La recensione della commedia sportiva di Thea Sharrock con Bill Nighy e Valeria Golino ambientata in un’ipotetica tappa romana dell’Homeless World Cup. Dal 29 marzo 2024 su Netflix.

Il 18 aprile 2024 è previsto l’arrivo nelle sale di Cattiverie a domicilio, la commedia con Olivia Colman e  Timothy Spall, nella quale Thea Sharrock rievoca, con la collaborazione in fase di scrittura di Jonny Sweet, un’incredibile vicenda realmente accaduta negli anni Venti in Inghilterra. Coincidenza, scherzo del destino o strategia ha voluto però che dal contorto e machiavellico meccanismo distributivo nel quale vengono inghiottiti e parcheggiati i film in attesa del rilascio a uscirne prima è stata la pellicola che la regista londinese ha realizzato successivamente. Si tratta di The Beautiful Game, disponibile su Netflix dal 29 marzo 2024. Per l’ultima fatica dietro la macchina da presa il broadcaster a stelle e strisce ha deciso l’approdo direttamente in piattaforma, senza concedere all’opera – come spesso accade – nemmeno una breve apparizione sul grande schermo o nel circuito festivaliero, magari sfruttando i nomi presenti nel cast, tra cui Bill Nighy e Valeria Golino, per attirare il pubblico. In tutta onestà, la decisione presa dalla grande N è stata sacrosanta, soprattutto dopo avere constatato le qualità non eccelse del prodotto.

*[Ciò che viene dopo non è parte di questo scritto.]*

(** The loop invariant: what has been flushed since the state [st] is a
    sequence of non-empty groups of whole lines, and together with the
    current chunk they are the lines seen, in order. *)
Lemma chunk_loop_groups max_tokens lines st :
  exists groups,
    chunks (chunk_loop max_tokens st lines) = chunks st ++ map join_nl groups
    /\ Forall (fun g => g <> []) groups
    /\ concat groups ++ current_chunk (chunk_loop max_tokens st lines)
       = current_chunk st ++ lines
    /\ (current_chunk st ++ lines <> [] ->
        current_chunk (chunk_loop max_tokens st lines) <> []).
Proof.
  revert st. induction lines as [|line rest IH]; intros st.
  - exists []. simpl. rewrite !app_nil_r. repeat split; auto.
  - simpl. destruct (IH (chunk_step max_tokens st line)) as (gs & Hc & Hne & Hcat & Hcur).
    unfold chunk_step in *.
    destruct ((current_length st + line_tokens line >? max_tokens)
              && truthy_list (current_chunk st)) eqn:Eflush; simpl in *.
    + apply andb_prop in Eflush as [_ Ht].
      exists (current_chunk st :: gs). simpl.
      rewrite Hc, <- app_assoc. simpl. repeat split.
      * constructor; [|assumption].
        destruct (current_chunk st); [discriminate|congruence].
      * rewrite <- app_assoc, Hcat. reflexivity.
      * intros _. apply Hcur. discriminate.
    + exists gs. rewrite Hc, Hcat, <- app_assoc. simpl. repeat split; auto.
      intros _. apply Hcur. destruct (current_chunk st); discriminate.
Qed.

(** The chunks are the joins of consecutive non-empty groups of lines. *)
Lemma split_code_into_chunks_groups code max_tokens :
  exists groups,
    split_code_into_chunks code max_tokens = map join_nl groups
    /\ Forall (fun g => g <> []) groups
    /\ concat groups = split_nl code.
Proof.
  unfold split_code_into_chunks.
  destruct (chunk_loop_groups max_tokens (split_nl code)
              {| chunks := []; current_chunk := []; current_length := 0 |})
    as (gs & Hc & Hne & Hcat & Hcur).
  simpl in *.
  specialize (Hcur (split_nl_nonempty code)).
  destruct (current_chunk _) as [|l cur] eqn:Ecur; [congruence|].
  simpl. exists (gs ++ [l :: cur]). rewrite Hc, map_app. simpl.
  repeat split.
  - apply Forall_app; split; [assumption|]. constructor; [discriminate|constructor].
  - rewrite concat_app. simpl. rewrite app_nil_r. exact Hcat.
Qed.

(** C3. For every text and every budget (positive or not), joining the
    returned chunks with newlines gives the text back, and the chunks are
    the joins of consecutive non-empty groups of whole lines of the text:
    the order is kept and no line is cut. *)
Theorem split_code_into_chunks_lossless (code : string) (max_tokens : Z) :
  join_nl (split_code_into_chunks code max_tokens) = code
  /\ exists groups : list (list string),
       Forall (fun g => g <> []) groups
       /\ concat groups = split_nl code
       /\ split_code_into_chunks code max_tokens = map join_nl groups.
Proof.
  destruct (split_code_into_chunks_groups code max_tokens)
    as (gs & Hs & Hne & Hcat).
  split.
  - rewrite Hs, join_nl_groups by assumption.
    rewrite Hcat. apply join_split_nl.
  - exists gs. auto.
Qed.

(** C10. The chunk list is never empty, and the empty text gives the one
    empty chunk. *)
Theorem split_code_into_chunks_nonempty (code : string) (max_tokens : Z) :
  split_code_into_chunks code max_tokens <> []
  /\ split_code_into_chunks EmptyString max_tokens = [EmptyString].
Proof.
  split.
  - destruct (split_code_into_chunks_groups code max_tokens)
      as (gs & Hs & Hne & Hcat).
    rewrite Hs. destruct gs; [|discriminate].
    simpl in Hcat. exfalso. eapply split_nl_nonempty; eauto.
  - unfold split_code_into_chunks. simpl.
    unfold chunk_step. simpl. rewrite andb_false_r. reflexivity.
Qed.

End ChunkerProofs.

(* ===================================================================== *)
(** * Chunker: the budget *)
(* ===================================================================== *)

Module ChunkerBudget.
Import Chunker ChunkerProofs.

Lemma line_tokens_nonneg line : 0 <= line_tokens line.
Proof. unfold line_tokens. apply Z.div_pos; lia. Qed.

Lemma group_tokens_nonneg lines : 0 <= group_tokens lines.
Proof.
  induction lines as [|l ls IH]; simpl; [lia|].
  pose proof (line_tokens_nonneg l). lia.
Qed.

Lemma group_tokens_app a b :
  group_tokens (a ++ b) = group_tokens a + group_tokens b.
Proof. induction a as [|x a IH]; simpl; lia. Qed.

(** The loop invariant with the token counts: the counter is the count
    of the current chunk; every flushed group is within the budget or a
    single line; a flush happens only where the next line did not fit. *)
Lemma chunk_loop_greedy max_tokens lines : forall st,
  current_length st = group_tokens (current_chunk st) ->
  (current_chunk st = [] \/ within_budget max_tokens (current_chunk st)) ->
  exists gs,
    chunks (chunk_loop max_tokens st lines) = chunks st ++ map join_nl gs
    /\ concat gs ++ current_chunk (chunk_loop max_tokens st lines)
       = current_chunk st ++ lines
    /\ Forall (fun g => g <> [] /\ within_budget max_tokens g) gs
    /\ (current_chunk (chunk_loop max_tokens st lines) = []
        \/ within_budget max_tokens
             (current_chunk (chunk_loop max_tokens st lines)))
    /\ (exists tail,
          hd [] (gs ++ [current_chunk (chunk_loop max_tokens st lines)])
          = current_chunk st ++ tail)
    /\ greedy max_tokens
         (gs ++ [current_chunk (chunk_loop max_tokens st lines)]).
Proof.
  induction lines as [|line rest IH]; intros st Hlen Hcur.
  - exists []. simpl. rewrite !app_nil_r. repeat split; auto.
    exists []. now rewrite app_nil_r.
  - simpl. unfold chunk_step at 1 2 3 4 5 6.
    destruct ((current_length st + line_tokens line >? max_tokens)
              && truthy_list (current_chunk st)) eqn:Eflush.
    + apply andb_prop in Eflush as [Egt Ht].
      apply Z.gtb_lt in Egt.
      destruct (IH {| chunks := chunks st ++ [join_nl (current_chunk st)];
                      current_chunk := [line];
                      current_length := line_tokens line |})
        as (gs & Hc & Hcat & Hgood & Hcur' & (tail & Hhd) & Hgreedy).
      { simpl. lia. }
      { right. right. reflexivity. }
      simpl in Hc, Hcat, Hhd.
      exists (current_chunk st :: gs). simpl.
      rewrite Hc, <- !app_assoc. simpl. repeat split.
      * now rewrite Hcat.
      * constructor; [|assumption]. split.
        -- destruct (current_chunk st); [discriminate|congruence].
        -- destruct Hcur as [Hcur|Hcur]; [|exact Hcur].
           rewrite Hcur in Ht. discriminate.
      * assumption.
      * exists []. now rewrite app_nil_r.
      * destruct (gs ++ [current_chunk _]) as [|g' rest'] eqn:Eall.
        -- destruct gs; discriminate.
        -- simpl in Hhd. subst g'. lia.
      * assumption.
    + assert (Hwf1 : current_length st + line_tokens line
                     = group_tokens (current_chunk st ++ [line])).
      { rewrite group_tokens_app. simpl. lia. }
      assert (Hcur1 : within_budget max_tokens (current_chunk st ++ [line])).
      { apply andb_false_iff in Eflush as [Egt|Ht].
        - left. rewrite <- Hwf1.
          destruct (Z.gtb_spec (current_length st + line_tokens line)
                      max_tokens); [discriminate|lia].
        - right. destruct (current_chunk st); [reflexivity|discriminate]. }
      destruct (IH {| chunks := chunks st;
                      current_chunk := current_chunk st ++ [line];
                      current_length := current_length st + line_tokens line |})
        as (gs & Hc & Hcat & Hgood & Hcur' & (tail & Hhd) & Hgreedy).
      { exact Hwf1. }
      { right. exact Hcur1. }
      simpl in Hc, Hcat, Hhd.
      exists gs. rewrite Hc, Hcat, <- app_assoc. simpl. repeat split; auto.
      exists (line :: tail). rewrite Hhd, <- app_assoc. reflexivity.
Qed.

(** The chunks as groups of lines, with the budget and the greedy cut. *)
Lemma split_code_into_chunks_greedy code max_tokens :
  exists groups,
    split_code_into_chunks code max_tokens = map join_nl groups
    /\ concat groups = split_nl code
    /\ Forall (fun g => g <> [] /\ within_budget max_tokens g) groups
    /\ greedy max_tokens groups.
Proof.
  unfold split_code_into_chunks.
  destruct (chunk_loop_greedy max_tokens (split_nl code)
              {| chunks := []; current_chunk := []; current_length := 0 |})
    as (gs & Hc & Hcat & Hgood & Hcur & _ & Hgreedy);
    [reflexivity|now left|].
  destruct (chunk_loop_groups max_tokens (split_nl code)
              {| chunks := []; current_chunk := []; current_length := 0 |})
    as (_ & _ & _ & _ & Hne).
  simpl in *. specialize (Hne (split_nl_nonempty code)).
  destruct (current_chunk _) as [|l cur] eqn:Ecur; [congruence|].
  simpl. exists (gs ++ [l :: cur]). rewrite Hc, map_app. simpl.
  repeat split.
  - rewrite concat_app. simpl. rewrite app_nil_r. exact Hcat.
  - apply Forall_app. split; [assumption|].
    constructor; [|constructor]. split; [discriminate|].
    destruct Hcur as [Hcur|Hcur]; [discriminate|exact Hcur].
  - exact Hgreedy.
Qed.

(** X1. Every chunk holds whole lines whose estimated tokens
    ([len(line) // 4], summed) are within [max_tokens], unless the chunk
    is a single line. *)
Theorem split_code_into_chunks_within_budget (code : string) (max_tokens : Z) :
  exists groups : list (list string),
    split_code_into_chunks code max_tokens = map join_nl groups
    /\ concat groups = split_nl code
    /\ Forall (fun g => group_tokens g <= max_tokens \/ length g = 1%nat)
              groups.
Proof.
  destruct (split_code_into_chunks_greedy code max_tokens)
    as (gs & Hs & Hcat & Hgood & _).
  exists gs. repeat split; [assumption..|].
  eapply List.Forall_impl; [|exact Hgood]. intros g [_ Hg]. exact Hg.
Qed.

(** X2. A new chunk is started only where the next line did not fit:
    for two chunks that follow each other, the tokens of the first plus
    those of the first line of the second exceed [max_tokens]. *)
Theorem split_code_into_chunks_cuts_only_when_full
  (code : string) (max_tokens : Z) :
  exists groups : list (list string),
    split_code_into_chunks code max_tokens = map join_nl groups
    /\ concat groups = split_nl code
    /\ forall (i : nat) (g : list string) (line : string) (rest : list string),
         groups !! i = Some g ->
         groups !! S i = Some (line :: rest) ->
         max_tokens < group_tokens g + line_tokens line.
Proof.
  destruct (split_code_into_chunks_greedy code max_tokens)
    as (gs & Hs & Hcat & _ & Hgreedy).
  exists gs. repeat split; [assumption..|].
  clear Hs Hcat. induction gs as [|g0 gs IH]; intros i g line rest Hi HSi.
  - discriminate.
  - destruct Hgreedy as [Hfirst Hrest]. destruct i as [|i].
    + simpl in Hi, HSi. inversion Hi; subst g0.
      destruct gs as [|g1 gs]; [discriminate|].
      simpl in HSi. inversion HSi; subst g1. exact Hfirst.
    + simpl in Hi. eapply IH; eauto.
Qed.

The Beautiful Game è un film architettonicamente fragile e registicamente piatto

The Beautiful Game cinematographe.it

Pur nobilitata, alimentata e sorretta da buone intenzioni e spunti di riflessione, che come vedremo sono legati al racconto e ai temi affrontati, The Beautiful Game si è dimostrato un film architettonicamente fragile a causa di una scrittura piuttosto debole, povera e pigra, oltre che visivamente piatta, accademica e priva di soluzioni degne di nota. Eppure al timone c’è la stessa persona che con Io prima di te, L’unico e insuperabile Ivan, il già citato Cattiverie a domicilio e gli episodi da lei diretti delle serie The Hollow Crown, Britannia e Call the Midwife aveva saputo portare a case dei risultati più o meno soddisfacenti. E soprattutto aveva dimostrato di sapersi destreggiare tecnicamente, cosa che invece la prova incolore e anonima che ha fornito in questa suo ultimo lavoro lascia moltissimo a desiderare, con le capacità che le erano state riconosciute che qui all’improvviso sembrano essere inspiegabilmente venute meno. Speriamo che si sia trattato solamente di uno scivolone. Staremo a vedere.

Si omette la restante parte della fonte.